___ Supplied data

(** The effect starts a lookup exactly for a country value with a
    non-empty id part. *)
Lemma effect_body_some (fv : FormValues) (cid : string) :
  countryId_of (country fv) = Some cid -> cid <> "" ->
  effect_body fv = [Number cid].
Proof.
  intros Hid Hne. unfold effect_body.
  destruct (country fv) as [| a s] eqn:Hc.
  - discriminate.
  - simpl JS.truthy. cbv iota. rewrite Hid.
    apply truthy_nonempty in Hne. now rewrite Hne.
Qed.

Lemma effect_body_none (fv : FormValues) :
  JS.truthy_opt (countryId_of (country fv)) = false ->
  effect_body fv = [].
Proof.
  intros H. unfold effect_body.
  destruct (JS.truthy (country fv)); [| reflexivity].
  destruct (countryId_of (country fv)) as [cid |]; [| reflexivity].
  simpl in H. now rewrite H.
Qed.

Lemma no_id_part (value : string) :
  value = "" \/ countryId_of value = None \/ countryId_of value = Some "" ->
  JS.truthy_opt (countryId_of value) = false.
Proof.
  intros [-> | [-> | ->]]; reflexivity.
Qed.

(** [Number] of the decimal digits of a safe integer is that integer. *)
Lemma integer_value_toString (n : N) :
  (n <= JS.MAX_SAFE_INTEGER)%N ->
  integer_value (Number (JS.toString n)) = Some n.
Proof.
  intros Hn. unfold integer_value, JS.toString.
  rewrite NilEmpty.usu, DecimalN.Unsigned.of_to.
  apply N.leb_le in Hn. now rewrite Hn.
Qed.

Lemma split_hyphen_free (s : string) :
  hyphen_free s = true -> JS.split "-" s = [s].
Proof.
  induction s as [| a s IH]; simpl; [reflexivity |].
  intros H. apply andb_prop in H as [Ha Hs].
  apply negb_true_iff in Ha. rewrite Ha, (IH Hs). reflexivity.
Qed.

Lemma split_prefix (code rest : string) :
  hyphen_free code = true ->
  JS.split "-" (code ++ String "-" rest) = code :: JS.split "-" rest.
Proof.
  induction code as [| a code IH]; simpl; [reflexivity |].
  intros H. apply andb_prop in H as [Ha Hs].
  apply negb_true_iff in Ha. rewrite Ha, (IH Hs). reflexivity.
Qed.

Lemma string_of_uint_hyphen_free (d : Decimal.uint) :
  hyphen_free (NilEmpty.string_of_uint d) = true.
Proof. induction d; simpl; auto. Qed.

Lemma toString_nonempty (n : N) : JS.toString n <> "".
Proof.
  unfold JS.toString. destruct n as [| p]; simpl; [discriminate |].
  pose proof (DecimalPos.Unsigned.to_uint_nonnil p) as Hp.
  destruct (Pos.to_uint p); simpl; congruence.
Qed.

(** The id part of a [SelectItem] value is the decimal id of its
    country. *)
Lemma countryId_of_country_value (sc : ShippingCountry) :
  hyphen_free (countryCode sc) = true ->
  countryId_of (country_value sc) = Some (JS.toString (sc_id sc)).
Proof.
  intros Hcode. unfold countryId_of, country_value.
  change ("-" ++ JS.toString (sc_id sc))%string
    with (String "-" (JS.toString (sc_id sc))).
  rewrite (split_prefix _ _ Hcode).
  rewrite split_hyphen_free by apply string_of_uint_hyphen_free.
  reflexivity.
Qed.

(** Every item of the country [Select] carries the value built from one
    of the shipping countries. *)
Lemma country_items_values (e : Env) (i : N) (value name : string) :
  In (i, value, name) (country_items e) ->
  exists sc,
    In sc (shippingCountries e) /\ i = sc_id sc /\
    value = country_value sc.
Proof.
  unfold country_items. intros H. apply in_map_iff in H as (sc & Heq & Hin).
  exists sc. inversion Heq; subst. repeat split. exact Hin.
Qed.

(** C4.  Changing the selected country to a value with a non-empty id
    part starts exactly one [getShippingStates] call, on the number
    converted from the part after the hyphen (for the value of a select
    item, the id of that country); for an empty value or one without id
    part no call is started. *)
Theorem country_change_triggers_one_fetch
    (c : Component) (value cid : string) (sc : ShippingCountry)
    (fv : FormValues) :
  (countryId_of value = Some cid -> cid <> "" ->
   country (formValues c) <> value ->
   exists c' effects,
     step c (CountryChange value) = Some (c', effects) /\
     states_calls effects = [Number cid] /\
     pending c' = pending c ++ [fetchStates_awaiting (Number cid)] /\
     country (formValues c') = value) /\
  (hyphen_free (countryCode sc) = true ->
   (sc_id sc <= JS.MAX_SAFE_INTEGER)%N ->
   country (formValues c) <> country_value sc ->
   exists c' effects k,
     step c (CountryChange (country_value sc)) = Some (c', effects) /\
     states_calls effects = [k] /\
     integer_value k = Some (sc_id sc)) /\
  (value = "" \/ countryId_of value = None \/ countryId_of value = Some "" ->
   exists c' effects,
     step c (CountryChange value) = Some (c', effects) /\
     states_calls effects = [] /\
     pending c' = pending c /\
     country (formValues c') = "") /\
  (country fv = "" \/ countryId_of (country fv) = None \/
   countryId_of (country fv) = Some "" ->
   effect_body fv = []).
Proof.
  assert (Hone : forall v k,
             countryId_of v = Some k -> k <> "" ->
             country (formValues c) <> v ->
             exists c' effects,
               step c (CountryChange v) = Some (c', effects) /\
               states_calls effects = [Number k] /\
               pending c' = pending c ++ [fetchStates_awaiting (Number k)] /\
               country (formValues c') = v).
  { intros v k Hid Hne Hchange.
    rewrite step_CountryChange. unfold commit.
    pose proof (onCountryChange_country (formValues c) v) as Hc.
    rewrite Hid in Hc. simpl JS.truthy_opt in Hc.
    apply truthy_nonempty in Hne as Ht. rewrite Ht in Hc.
    set (fv' := dispatch_all (formValues c)
                  (fst (onCountryChange (formValues c) v))) in *.
    assert (Hdeps : deps_changed (formValues c) fv' (t (env c)) (t (env c))
                    = true).
    { unfold deps_changed. rewrite Hc.
      apply String.eqb_neq in Hchange. now rewrite Hchange. }
    assert (Hbody : effect_body fv' = [Number k])
      by (apply effect_body_some; [now rewrite Hc | assumption]).
    cbv zeta. rewrite Hdeps, Hbody.
    eexists; eexists. split; [reflexivity |].
    rewrite states_calls_app, states_calls_onCountryChange.
    repeat split. exact Hc. }
  split; [exact (Hone value cid) |].
  split; [| split].
  - intros Hcode Hsafe Hchange.
    destruct (Hone (country_value sc) (JS.toString (sc_id sc)))
      as (c' & effects & Hstep & Hcalls & _);
      [now apply countryId_of_country_value | apply toString_nonempty
      | assumption |].
    exists c', effects, (Number (JS.toString (sc_id sc))).
    repeat split; try assumption. now apply integer_value_toString.
  - intros Hno. apply no_id_part in Hno.
    rewrite step_CountryChange. unfold commit.
    pose proof (onCountryChange_country (formValues c) value) as Hc.
    rewrite Hno in Hc.
    set (fv' := dispatch_all (formValues c)
                  (fst (onCountryChange (formValues c) value))) in *.
    assert (Hbody : effect_body fv' = [])
      by (apply effect_body_none; now rewrite Hc).
    cbv zeta. rewrite Hbody.
    eexists; eexists. split; [reflexivity |].
    rewrite states_calls_app, states_calls_onCountryChange.
    destruct (deps_changed _ _ _ _); simpl; rewrite List.app_nil_r;
      repeat split; exact Hc.
  - intros Hno. apply effect_body_none.
    destruct Hno as [H | [H | H]]; rewrite H; reflexivity.
Qed.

______

Check each line of the records above for "Unsigned", and copy those that have it.

[Written response]
  rewrite NilEmpty.usu, DecimalN.Unsigned.of_to.
  pose proof (DecimalPos.Unsigned.to_uint_nonnil p) as Hp.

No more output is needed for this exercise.